As April 3rd rolled in with the clock changing from ll: 59 pm to 12:am, my world was about to be rocked. A few minutes after midnight, I leaped up from my slumber leaving a small puddle behind me and a stream following me to the bathroom. "This must be it, but when should I actually leave? I tried to lay back down… way to painful. Then I started to time contractions, which seemed strong but irregular and confusing. Two and a half hours later I woke up Adam, we timed contractions, but ultimately didn't get it and decided to go to the hospital. We arrived at the hospital at around 3:30 AM and learned my water had broken and I would be there for the long haul. All anticipated a quick delivery, because I was close to 4 cm dilated and very very effaced. For a few seconds I thought about having no epidural. Those thoughts lost to the pain of each contraction, and I took the epidural, which carried me through the next several hours. I was amazed as I watched the monitors show the contractions soar off of the chart and my baby's heart rate fluctuate with each one. A little before 2 PM, contractions began hurting again, the epidural would not quench them, and I started to feel the urge to push…PUSH!

The pushing was welcomed and actually felt good as I worked with each
contraction to bring Andrew into this world. GOOD, but EXAUSTING, to all who were involved! I used rhythm and visualization to focus on pushing. Those who know me will not be surprised to learn that I pictured myself playing around the world in rhythm to the
nurses counting to 10. Each series carried me around the arch and back with focus, determination and power using a muscle I had never used before. When basketball didn't work, I tried many other means of focus. And at the end when we were so close, but just couldn't come over the top, I went into the strongest prayers that I had ever offered. I gave it to Andrew's Lord and Maker, asked him to make it happen and to bring His child into this world, because I could not do anything more. Every time it came time to push, I would focus all my attention in His direction. At this point, his head was so close to being completely out, the doctors and medical team seemed to multiply around me, and everyone was shouting "just one more!" I dug down deep in prayer, pushed, and Andrew came mostly into this world. His shoulder was caught, and I don't remember all that really happened, I just know that one of the nurses had actually jumped on my bed and we were all pushing and pulling in one direction or another to get Andrew here once and for all!

Praise, Elation, Joy and amazement poured through me as I heard his cries and all took a deep breath of relief after a hard days work for the nurses and doctors, and a life altering one for Adam and I. My hands went up in the air like I had just been a part of the biggest victory of all time, with tears of extreme joy I shouted out "Yes! Yes! Yes!" I offered aloud thanks and praises to the One who pulled me through.

It was 3:58 pm when Andrew Micah Tarplee was born. He weighed 8 pounds 2 ounces and was 20 inches long.

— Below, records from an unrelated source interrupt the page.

(** What a match does to a source. *)
Definition deliver (matches : Z) (n : ProcessAnnex) : ProcessAnnex :=
  mkPA (commID n) (reservedThread n) (Z.land (ipcRetryTargets n) (unot matches)) (ipcRetrySources n)
    (ipcDeferredRetrySources n) (ipcRetryNext n) (preempt n) (ipcRetryID n) (Z.lor (ipcRetry n) matches) true.

(** Taking the node whose successor is [nx] off a list, given the node before it. *)
Definition unlink_after (h : memory) (first prev nx : Z) : option (memory * Z) :=
  if prev =? NULL then Some (h, nx)
  else
    p ← h !! prev;
    Some (<[prev := set_next nx p]> h, first).

(** The inner loop: the list of one identifier. *)
Fixpoint notify_chain (fuel : nat) (h : memory) (first prev source targets : Z) : option (memory * Z) :=
  match fuel with
  | O => None
  | S fuel =>
      if source =? NULL then Some (h, first)
      else
        n ← h !! source;
        let matches := Z.land (ipcRetryTargets n) targets in
        if negb (matches =? 0) then
          let n1 := deliver matches n in
          let h1 := <[source := n1]> h in
          if ipcRetryTargets n1 =? 0 then
            '(h2, first2) ← unlink_after h1 first prev (next n1);
            notify_chain fuel h2 first2 prev (next n1) targets
          else notify_chain fuel h1 first source (next n1) targets
        else notify_chain fuel h first source (next n) targets
  end.

(** One of the six tests that find the lowest bit. *)
Definition shift_if (k : Z) (sb : Z * Z) : Z * Z :=
  let '(sources, sourceBit) := sb in
  if Z.land sources (2 ^ k - 1) =? 0 then (Z.shiftr sources k, sourceBit + k) else (sources, sourceBit).

Definition lowest (sources sourceBit : Z) : Z * Z :=
  shift_if 1 (shift_if 2 (shift_if 4 (shift_if 8 (shift_if 16 (shift_if 32 (sources, sourceBit)))))).

Fixpoint notify_loop (fuel : nat) (h : memory) (s : t) (sources sourceBit targets : Z) : option (memory * t) :=
  match fuel with
  | O => None
  | S fuel =>
      if sources =? 0 then Some (h, s)
      else
        let '(sources1, sourceBit1) := lowest sources sourceBit in
        first ← headSource s !! Z.to_nat sourceBit1;
        '(h1, first1) ← notify_chain (S (size h)) h first NULL first targets;
        notify_loop fuel h1 (mkM (<[Z.to_nat sourceBit1 := first1]> (headSource s)) (remoteIPCRetrySources s))
          (Z.shiftr sources1 1) (sourceBit1 + 1) targets
  end.

Definition internal_notify (h : memory) (s : t) (sources targets : Z) : option (memory * t) :=
  notify_loop 65 h s sources 0 targets.

Definition notify (h : memory) (s : t) (target : Z) : option (memory * t) :=
  m ← h !! target;
  internal_notify (<[target := set_sources 0 m]> h) s (ipcRetrySources m) (bit (getRetryID m)).

Definition requestNotificationRemote (h : memory) (s : t) (source : Z) : option (memory * t) :=
  n ← h !! source;
  add_source h (mkM (headSource s) (Z.lor (remoteIPCRetrySources s) (bit (getRetryID n)))) source REMOTE_IPC_RETRY_ID.

Definition notifyRemote (h : memory) (s : t) : option (memory * t) :=
  internal_notify h (mkM (headSource s) 0) (remoteIPCRetrySources s) (bit REMOTE_IPC_RETRY_ID).

Definition checkRemoteNotifications (h : memory) (s : t) : option (memory * t) :=
  if negb (remoteIPCRetrySources s =? 0) then notifyRemote h s else Some (h, s).

Definition remove (h : memory) (s : t) (pa : Z) : option (memory * t) :=
  n ← h !! pa;
  '(h1, s1) ← (if negb (ipcRetrySources n =? 0) then notify h s pa else Some (h, s));
  n1 ← h1 !! pa;
  if negb (ipcRetryTargets n1 =? 0) then
    let h2 := <[pa := set_targets 0 n1]> h1 in
    let i := Z.to_nat (getRetryID n1) in
    first ← headSource s1 !! i;
    '(prev, source) ← walk (fun a _ => a =? pa) (S (size h2)) h2 NULL first;
    _ ← assertK (negb (source =? NULL));
    src ← h2 !! source;
    '(h3, first3) ← unlink_after h2 first prev (next src);
    Some (h3, mkM (<[i := first3]> (headSource s1)) (remoteIPCRetrySources s1))
  else Some (h1, s1).

Definition GetIPCRetryIDs (n : ProcessAnnex) : Z := ipcRetryTargets n.

(** ProcessAnnex::setEntryPoint of the IPC call entry: refused calls may be retried. *)
Definition enableEntry (h : memory) (pa : Z) (pendingCall : bool) : option memory :=
  n ← h !! pa;
  Some (if (ipcDeferredRetrySources n =? 0) && negb pendingCall then h
        else <[pa := mkPA (commID n) (reservedThread n) (ipcRetryTargets n)
                       (Z.lor (ipcRetrySources n) (ipcDeferredRetrySources n)) 0 (ipcRetryNext n) true
                       (ipcRetryID n) (ipcRetry n) (retryNotify n)]> h).

(** ** Bits *)

Lemma bit_spec i j : 0 <= i < 64 -> Z.testbit (bit i) j = (j =? i).
Proof. apply ushl1_bits. Qed.

Lemma getRetryID_range n : 0 <= getRetryID n < 64.
Proof. unfold getRetryID, NUM_IPC_RETRY_IDS. apply Z.mod_pos_bound. lia. Qed.

(** The low [k] bits are clear. *)
Lemma land_mask_zero x k : 0 <= k -> Z.land x (2 ^ k - 1) = 0 <-> (forall j, 0 <= j < k -> Z.testbit x j = false).
Proof.
  intros Hk. replace (2 ^ k - 1) with (Z.ones k) by (rewrite Z.ones_equiv; lia). split.
  - intros H j Hj. assert (Ht : Z.testbit (Z.land x (Z.ones k)) j = false) by (rewrite H; apply Z.bits_0).
    rewrite Z.land_spec, Z.testbit_ones in Ht by lia. destruct (Z.leb_spec 0 j), (Z.ltb_spec j k); try lia.
    by rewrite andb_true_r in Ht.
  - intros H. apply Z.bits_inj'. intros j Hj. rewrite Z.land_spec, Z.bits_0, Z.testbit_ones by lia.
    rewrite (proj2 (Z.leb_le 0 j) Hj). destruct (Z.ltb_spec j k); [rewrite H by lia; done|apply andb_false_r].
Qed.

(** [sb] has moved up by [d] positions from [x], over zeros only. *)
Definition moved (x b : Z) (sb : Z * Z) (d : Z) : Prop :=
  0 <= d /\ sb.2 = b + d /\ sb.1 = Z.shiftr x d /\ forall j, 0 <= j < d -> Z.testbit x j = false.
(** Bits of one vector. *)
Lemma bit_vec s k id b j : load s k id = Some b -> 0 <= j < 64 -> bit s k (id * 64 + j) = Z.testbit b j.
Proof. intros Hb Hj. destruct (split64 (id * 64 + j) id j Hj eq_refl) as [Ed Em]. unfold bit. by rewrite Ed, Em, Hb. Qed.

(** A free block set is visible on every level above it. *)
Lemma free_climbs s j k : wf s -> free_set s j -> (k <= 2)%nat -> bit s (S k) (j / 64 ^ Z.of_nat k) = false.
Proof.
  intros [Hs Hf] [Hj H]. induction k as [|k IH]; intros Hk; [by rewrite Z.pow_0_r, Z.div_1_r|].
  specialize (IH ltac:(lia)). destruct (bit s (S (S k)) (j / 64 ^ Z.of_nat (S k))) eqn:E; [|done].
  rewrite Nat2Z.inj_succ, Z.pow_succ_r, Z.mul_comm, <- Zdiv_Zdiv in E by lia.
  rewrite (Hf (S k) (j / 64 ^ Z.of_nat k)) in IH; [done|lia| |congruence|done].
  unfold width. rewrite <- Z.pow_succ_r by lia. split; [apply Z.div_pos; lia|]. apply Z.div_lt_upper_bound; [lia|].
  rewrite <- Z.pow_add_r by lia. replace (_ + _) with 3 by lia. lia.
Qed.

(** ** The search *)

Definition clear1 (s : t) (k : nat) (i : Z) : Z := if bit s k i then 0 else 1.

(** How often the search can still come back up. *)
Definition measure (s : t) : Z := sum_with (clear1 s 2) (seqZ 0 4096) + sum_with (clear1 s 3) (seqZ 0 64).

Lemma clear1_01 s k i : 0 <= clear1 s k i <= 1.
Proof. unfold clear1. destruct (bit s k i); lia. Qed.

Lemma measure_range s : 0 <= measure s <= 4160.
Proof.
  unfold measure. pose proof (sum_with_range _ (clear1_01 s 2) (seqZ 0 4096)). pose proof (sum_with_range _ (clear1_01 s 3) (seqZ 0 64)).
  rewrite length_seqZ in *. lia.
Qed.

Lemma measure_decreases s s' k id :
  (2 <= k <= 3)%nat -> 0 <= id < 64 * width k -> bit s k id = false ->
  (forall k' i, bit s' k' i = bit s k' i || bool_decide ((k', i) = (k, id))) -> measure s' < measure s.
Proof.
  intros Hk Hid Hb Hs.
  assert (Hle : forall k' i, clear1 s' k' i <= clear1 s k' i) by (intros k' i; unfold clear1; rewrite Hs; destruct (bit s k' i), (bool_decide _); simpl; lia).
  assert (Hlt : clear1 s' k id < clear1 s k id) by (unfold clear1; rewrite Hs, Hb, bool_decide_eq_true_2 by done; simpl; lia).
  unfold measure. destruct (decide (k = 2%nat)) as [->|].
  - assert (H2 : sum_with (clear1 s' 2) (seqZ 0 4096) < sum_with (clear1 s 2) (seqZ 0 4096)).
    { apply (sum_with_lt _ _ _ id); [apply elem_of_seqZ; unfold width in Hid; simpl in Hid; lia|done|done]. }
    pose proof (sum_with_le (clear1 s' 3) (clear1 s 3) (seqZ 0 64) (Hle 3%nat)). lia.
  - assert (k = 3%nat) as -> by lia.
    assert (H3 : sum_with (clear1 s' 3) (seqZ 0 64) < sum_with (clear1 s 3) (seqZ 0 64)).
    { apply (sum_with_lt _ _ _ id); [apply elem_of_seqZ; unfold width in Hid; simpl in Hid; lia|done|done]. }
    pose proof (sum_with_le (clear1 s' 2) (clear1 s 2) (seqZ 0 4096) (Hle 2%nat)). lia.
Qed.

(** What a search may do: nothing to the blocks, and to the block sets only what
    its result says. *)
Record searched (s s' : t) (r : option Z) : Prop := {
  sd_wf : wf s';
  sd_L1 : L1 s' = L1 s;
  sd_sets : forall j, bit s' 1 j = bit s 1 j || bool_decide (Some j = r);
  sd_result : match r with Some i => free_set s i /\ forall j, free_set s j -> i <= j | None => forall j, ~ free_set s j end;
}.

(** Setting a bit keeps the invariant when it is the bit of a block set or of a
    full vector. *)
Lemma setBit_wf s k id b s' :
  wf s -> (1 <= k <= 3)%nat -> is_uval b -> load s k (id / 64) = Some b ->
  (k <> 1%nat -> forall j, 0 <= j < 64 -> bit s (pred k) (id * 64 + j) = true) ->
  store s k (id / 64) (setBit (id mod 64) b) = Some s' -> wf s'.
Proof.
  intros [Hs Hf] Hk Hu Hb Hfull Hst. pose proof (fun k' i => store_setBit s k id b s' k' i ltac:(lia) Hb Hst) as B.
  split; [by eapply store_shaped, Hst; [lia|done|apply setBit_uval]|].
  intros k' i Hk' Hi He. rewrite !B. destruct (bit s (S k') (i / 64)) eqn:E.
  - intros _. by rewrite (Hf k' i Hk' Hi He E).
  - simpl. intros Hd. apply bool_decide_eq_true in Hd. injection Hd as <- <-.
    specialize (Hfull ltac:(lia) (i mod 64) (mod64 i)). simpl in Hfull. replace (i / 64 * 64 + i mod 64) with i in Hfull; [by rewrite Hfull|].
    pose proof (Z.div_mod i 64 ltac:(lia)). lia.
Qed.

(** Where the search stands: the bits on the way down to vector [id] of [level]
    are clear, and no block set before it is free. *)
Record at_vec (s : t) (level : nat) (id : Z) : Prop := {
  av_wf : wf s;
  av_level : (1 <= level <= 3)%nat;
  av_id : 0 <= id < width level;
  av_path : forall k, (level <= k <= 2)%nat -> bit s (S k) (id / 64 ^ Z.of_nat (k - level)) = false;
  av_least : forall j, free_set s j -> id * 64 ^ Z.of_nat level <= j;
}.

(** Down into the lowest clear bit of the vector. *)
Lemma free_not_below s level id b tmp j :
  at_vec s level id -> load s level id = Some b -> first_bit false b tmp -> free_set s j ->
  (id * 64 + tmp) * 64 ^ Z.of_nat (pred level) <= j.
Proof.
  intros [Hw Hl Hid _ Hm] Hb (Hr & Hlow & _) Hj. pose proof (free_climbs s j (pred level) Hw Hj ltac:(lia)) as Hc.
  replace (S (pred level)) with level in Hc by lia. specialize (Hm j Hj).
  set (q := 64 ^ Z.of_nat (pred level)) in *. assert (0 < q) by (apply Z.pow_pos_nonneg; lia).
  replace (64 ^ Z.of_nat level) with (64 * q) in Hm by (unfold q; rewrite <- Z.pow_succ_r by lia; f_equal; lia).
  assert (Hq : id * 64 <= j / q) by (apply Z.div_le_lower_bound; lia).
  destruct (Z_lt_le_dec (j / q) (id * 64 + tmp)) as [Hlt|Hge].
  - exfalso. specialize (Hlow (j / q - id * 64) ltac:(lia)). rewrite <- (bit_vec s level id) in Hlow by (done || lia).
    replace (id * 64 + (j / q - id * 64)) with (j / q) in Hlow by lia. by rewrite Hc in Hlow.
  - pose proof (Z.mul_div_le j q ltac:(lia)). nia.
Qed.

Adam and I are in love with this little life changer and are thankful to our Maker and Father for bringing us a healthy baby boy. Most of the time we don't really know what we are doing, but we are learning as we love, feed, change, and nurture our little boy.

Wednesday, February 6, 2008

Anticipation

This is my first post, and if I let myself it could be a loaded one!!! Think I'll hold back though. I'm now 30 weeks pregnant and will have a little pooper in 8-12 weeks!!! Wow! Adam and I are excited, but scared. Is this really about to happen??? Nothing is ready around the house, but with each day we are closer to the reality of parenthood. But forget the fact that the house isn't ready...what about us? It is a scarry reality that we will be responsible for a baby before we know it.

All that said, every baby I see, I melt and can't wait to see my little man. I wonder what he will be like, what he will look like, if he'll be as unorganized as Adam and myself, or if he'll be the one that is particular and clean. Will he love sports like us? Will he be artistic? I can't wait to see!